IAM RoadSmart says councils don’t have the space or money to provide the necessary parking if mounting the pavement is banned.
An outright ban on pavement parking could necessitate the arrival of thousands of new car parking spaces that local authorities can ill afford, a leading road safety charity has said.
More on parking in the UK:
IAM RoadSmart, a division of the Institute of Advanced Motorists (IAM), issued the warning after the House of Commons Transport Committee launched an enquiry into pavement parking.
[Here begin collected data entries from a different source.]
(** A task alone, in the terms of [resize_image_effect]. *)
Lemma alone_spec m E t :
  ∃ evs,
    resize_image t.1 t.2 E (World m [])
    = (Ok (returns_alone m E t), World (leaves_alone m E t) evs)
    ∧ (returns_alone m E t = false → leaves_alone m E t = m)
    ∧ (m !! t.2 = Some Dir → leaves_alone m E t = m)
    ∧ (returns_alone m E t = true → m !! t.2 ≠ Some Dir →
       ∃ data, leaves_alone m E t = <[t.2 := File data]> m).
Proof.
  unfold returns_alone, leaves_alone.
  destruct (resize_image_effect t.1 t.2 E (World m []))
    as (b & w' & evs & Hr & Ht & Hf & Hs).
  rewrite Hr. cbn [fst snd fs trace] in *. exists evs.
  split; [destruct w'; simpl in *; by subst|].
  split; [done|]. split.
  - intros Hd. destruct b; [|by apply Hf].
    destruct Hs as [_ [[_ ?]|[? _]]]; done.
  - intros -> Hnd. destruct Hs as [_ [[? _]|[_ ?]]]; done.
Qed.
Lemma pageAt_empty_iff (data : list DataType) (p : Z) :
  0 <= p ->
  pageAt data p = [] <-> JsNumber.ceilDiv (JsArray.len data) pageSize <= p.
Proof.
  intros Hp. rewrite <- (Z2Nat.id p Hp) at 1. rewrite pageAt_nonneg.
  pose proof (ceilDiv_spec (JsArray.len data) pageSize eq_refl) as Hc.
  unfold JsArray.len, pageSize in *.
  pose proof (length_skipn (10 * Z.to_nat p) data) as Hl.
  destruct (skipn (10 * Z.to_nat p) data) as [|x m] eqn:E;
    cbn [firstn List.length] in *.
  - split; [intros _; lia | reflexivity].
  - split; [discriminate | intros H; lia].
Qed.

(** ** Runs of events *)

Section RunFacts.

Variable DATA : list DataType.
Variable localeCompare : string -> string -> Z.






(** Paging through the pages 0 .. totalPages - 1 of a sequence shows every
    record exactly once, in order. *)
Theorem pages_cover (data : list DataType) :
  let total := JsNumber.ceilDiv (JsArray.len data) pageSize in
  List.concat (map (fun p => pageAt data (Z.of_nat p))
                   (seq 0 (Z.to_nat total)))
  = data.
Proof.
  cbv zeta. rewrite pages_prefix.
  pose proof (ceilDiv_spec (JsArray.len data) pageSize eq_refl) as Hc.
  unfold JsArray.len, pageSize in *.
  apply firstn_all2. lia.
Qed.

End RunFacts.
(* ===== verification/_CoqProject ===== *)
-Q . S2P
Prelude.v
Api.v
Effects.v
SqlLexer.v
SqlLexerFacts.v
SqlPolicy.v
SqlPolicyFacts.v
SqlPolicyCase.v
SqlPolicyTheorems.v
System.v
Directory.v
Numbers.v
World.v
Formats.v
FormatsFacts.v
BinaryRow.v
Literals.v
BinaryFacts.v
LiteralsFacts.v
ClientQuery.v
ClientStmt.v
Runtime.v
Exec.v
Statement.v
Frames.v
DirectoryFacts.v
Rules.v
ClientFacts.v
Scripted.v
RuntimeFacts.v
RuntimeTheorems.v
Library.v
ExecFacts.v
Termination.v
StatementFacts.v
Lifetime.v
Calls.v
Bindings.v
Rows.v
ProtocolRows.v
Fetch.v
Step.v
Execute.v
Prepared.v
PreparedTheorems.v
Interleaving.v
Storage.v
Survival.v
Reexecute.v
Columns.v
Zend.v
ZendFacts.v
Php.v
PhpFacts.v
Pdo.v
PdoFacts.v
Mysqli.v
MysqliFacts.v
Threads.v
ThreadsFacts.v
The practice, which sees a vehicle parked with one or more wheels on the pavement, was described by the committee as creating “real problems”, including the obstruction of pavements and damage to kerbs.
In April, the committee asked for written evidence, which had to be submitted before May 14. That evidence has now been published, with several sizeable organisations presenting their thoughts on the matter.
In its submission to the committee, IAM RoadSmart pointed out that vehicles that would otherwise park on the pavement would need somewhere to go.
“If enforcement is going to be applied rigorously then councils should be forced to provide safe and secure alternative parking arrangements in those areas where pavement parking has been banned but worked perfectly well before,” the organisation said. “If a blanket ban is to go ahead, despite our and other organisations’ recommendations, the income from fines should be ring-fenced to improve parking facilities in the worst affected areas.”
However, IAM RoadSmart’s director of policy and research, Neil Greig, said increasing numbers of cars on the road meant local councils had neither the funding nor the road capacity to provide the extra spaces, while the implementation of a blanket ban would also be prohibitively expensive.
“New traffic orders, new signposting, new road markings and new enforcement administration will all be required at extra cost if a blanket ban is introduced,” he said. “Councils are already struggling to implement low emission zones, cycling and walking policies, active travel policies, 20 mph zones and a host for other transport measures against a background of budget cuts and dwindling resources.”
The AA agreed, saying in its submission: “We understand why an outright ban on pavement parking outside London might be considered, but believe any blanket decision without formal, street-by-street evaluation could have potentially serious unintended consequences. Many streets simply don’t have the space to meet local demand for ‘on-street’ parking while also maintaining enough road width to ensure that emergency service and other larger vehicles can pass unhindered.”
However, other organisations were more supportive of preventative measures. The Royal Society for the Prevention of Accidents (RoSPA) said there was “a case” for a nationwide ban.
“There would be benefits to some groups of road users to having legislation to help keep clear pavements,” the organisation said. “They would be able to use pavements without fear of having to risk going on the road to avoid vehicles parked on the pavements or indeed to having to abandon the journey. It would also reduce the level of damage to pavements and kerbs caused by vehicles, and so reduce the risk of pedestrians tripping and falling.”
Even so, RoSPA admitted that “the right balance must be struck”, with pavement parking sometimes proving necessary to maintain the traffic flow on narrow roads.
The Institute of Highway Engineers (IHE), meanwhile, said although pavement parking was sometimes “unavoidable in certain areas”, it was having a “considerable” effect, with obstructed pavements pushing pedestrians to “take unnecessary risks”, such as walking down the road. In its summary, the IHE said pavement parking had to become an offence bearing a penalty “if the problem is to be seriously tackled”, and recommended de-criminalising the practice to allow councils to deal with offenders.